→ **ASSIGNMENT**
Reproduce the opening lines of the records exactly, please, stopping after the line that contains "(** ** At work *)".

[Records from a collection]
-----

Definition parse_completed_match_requests (v : value) : result (list CompletedMatchRequest) RelayError :=
  match as_array v with
  | None => Err (RelayValidation "requests are required")
  | Some requests => try_map parse_completed_match_request requests
  end.

(** ** At work *)

Example manifest_verifies : verify_manifest = Ok ().
Proof. vm_compute. reflexivity. Qed.

Example boundary_errors :
  map (fun e : string * list value => match validate_operation (fst e) (snd e) "real" with Ok _ => None | Err e => Some (relay_error_to_string e) end)
    [("getMatchDetailsBatch", [Array []]);
     ("getMatchDetailsBatch", [Array [Object [("matchId", Number (NInt 12))]; Object [("matchId", Str "12")]]]);
     ("getChampions", [Null]); ("setDummyMatchScenario", [Number (NInt 1); Str "broken_skin"]); ("getItems", [])]
  = [Some "requests must contain between 1 and 10 matches"; Some "requests contains duplicate matchId 12";
     Some "getChampions takes no args"; Some "Unsupported HirezRelay operation: setDummyMatchScenario"; None]%string.
Proof. vm_compute. reflexivity. Qed.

-----

→ **RESULT FOR THIS EXERCISE**
Definition parse_completed_match_requests (v : value) : result (list CompletedMatchRequest) RelayError :=
  match as_array v with
  | None => Err (RelayValidation "requests are required")
  | Some requests => try_map parse_completed_match_request requests
  end.

(** ** At work *)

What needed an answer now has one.